O Agrupamento de Produtores de Bovinos de Raça Brava, fundado em Maio deste ano, pediu a certificação da carne destes animais junto do Ministério da Agricultura, pretendendo também a classificação de produto com denominação de origem protegida.
O objectivo é dar à carne brava um lugar nas preferências gastronómicas dos portugueses, adiantou a engenheira agrária Fernanda Dias, que tem coordenado o processo. «pedimos a qualificação para o produto “Carne de Bravo do Ribatejo”, para o qual solicitamos também o registo como denominação de origem».

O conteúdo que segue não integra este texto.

(** The state after the writes of [yield], for the entry [p] of client [c]. *)
Definition append_entry (c g : Z) (p : ptr) (l : log) : log :=
  let e := get_entry l p in
  let last := client_last_ l !! c in
  let l1 := set_mem (<[p := Entry c g (e_data_length e) (e_data e) (e_set e) (e_next e)
      (match last with Some _ => last | None => e_prev e end)]> (mem_ l)) l in
  let l2 := match last with Some q => upd_entry (set_next (Some p)) q l1 | None => l1 end in
  Log (blocks_ l2) (mem_ l2) (wrap64 (current_entries_ l2 + 1)) (num_entries_ l2)
    (match last with Some _ => client_first_ l2 | None => <[c := p]> (client_first_ l2) end)
    (<[c := p]> (client_last_ l2)) (block_ l2) (entry_ l2 + 1).

Lemma add_slot_unfold c g l :
  c < MAX_CLIENTS ->
  add_slot c g l = Ok (append_entry c g (block_ (advance_block l), entry_ (advance_block l)) (advance_block l)).
Proof.
  intros Hc. unfold add_slot. fold (advance_block l).
  rewrite (proj2 (Z.ltb_lt _ _) Hc); simpl.
  unfold append_entry. by destruct (client_last_ (advance_block l) !! c).
Qed.

(** The entries after an append: the new one, the predecessor's new [next], the others. *)
Lemma get_append c g l sl q :
  rep l sl ->
  get_entry (append_entry c g (addr (length sl)) l) q =
    if decide (q = addr (length sl)) then Entry c g 0 (Word 0) false None (client_last_ l !! c)
    else if decide (client_last_ l !! c = Some q) then set_next (Some (addr (length sl))) (get_entry l q)
    else get_entry l q.
Proof.
  intros H. assert (get_entry l (addr (length sl)) = zero_entry) as Hz.
  { unfold get_entry. by rewrite (rep_none _ _ H). }
  assert (forall r, client_last_ l !! c = Some r -> r <> addr (length sl)) as Hlast.
  { intros r. rewrite (rep_last _ _ H), last_lookup. intros Hr ->.
    apply fmap_Some in Hr as (k & Hk & Ha%addr_inj). apply positions_lookup_lt in Hk. lia. }
  unfold append_entry. rewrite Hz.
  destruct (client_last_ l !! c) as [r|] eqn:Er; unfold upd_entry, get_entry; simpl.
  - specialize (Hlast r eq_refl).
    rewrite (lookup_insert_ne (mem_ l) (addr (length sl)) r) by done.
    destruct (decide (q = addr (length sl))) as [->|Hq].
    + by rewrite lookup_insert_ne, lookup_insert_eq by done.
    + destruct (decide (Some r = Some q)) as [[= ->]|Hr].
      * by rewrite lookup_insert_eq.
      * by rewrite !lookup_insert_ne by congruence.
  - destruct (decide (q = addr (length sl))) as [->|Hq].
    + by rewrite lookup_insert_eq.
    + rewrite lookup_insert_ne by done. done.
Qed.

Lemma positions_snoc_lookup c sl c' g i k :
  positions c (sl ++ [(c', g)]) !! i = Some k ->
  positions c sl !! i = Some k /\ k <> length sl \/
  c' = c /\ i = length (positions c sl) /\ k = length sl.
Proof.
  rewrite positions_snoc. case_decide as Hc.
  - rewrite lookup_snoc. case_decide as Hi; [intros [= <-]; auto|].
    intros Hk. left. split; [done|]. apply positions_lookup_lt in Hk. lia.
  - rewrite app_nil_r. intros Hk. left. split; [done|]. apply positions_lookup_lt in Hk. lia.
Qed.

A iniciativa desta associação pretende promover a carne brava e, para isso, existe já uma imagem comercial registada. «Estamos a começar pela abordagem da restauração, procurando implementar novas receitas e divulgar as peças menos valorizadas destes animais (…) para posteriormente tentarmos a sua comercialização nas grandes superfícies», cita o Expresso.
Fernanda Dias reconhece, contudo, a dificuldade da tarefa adiante: mudar os hábitos de consumo não é desafio leve, porque a carne brava tem sido mal vista devido às condições de abate.
«Quando um toiro é lidado numa corrida, o período que decorre até à sua morte no matadouro ultrapassa actualmente as 24 horas, o que tem consequências óbvias no aspecto e qualidade final da carne. Mais negras, menos tenras, as peças valem menos e, de facto, o mercado para a sua colocação é muito restrito», explica a responsável.
Por isso, o agrupamento pretende alterar as regras de abate e de comércio actuais, defendendo a morte dos animais de raça brava logo a seguir à sua lide, evitando sofrimento adicional e contribuindo para a melhoria da comercialização da carne aproveitada.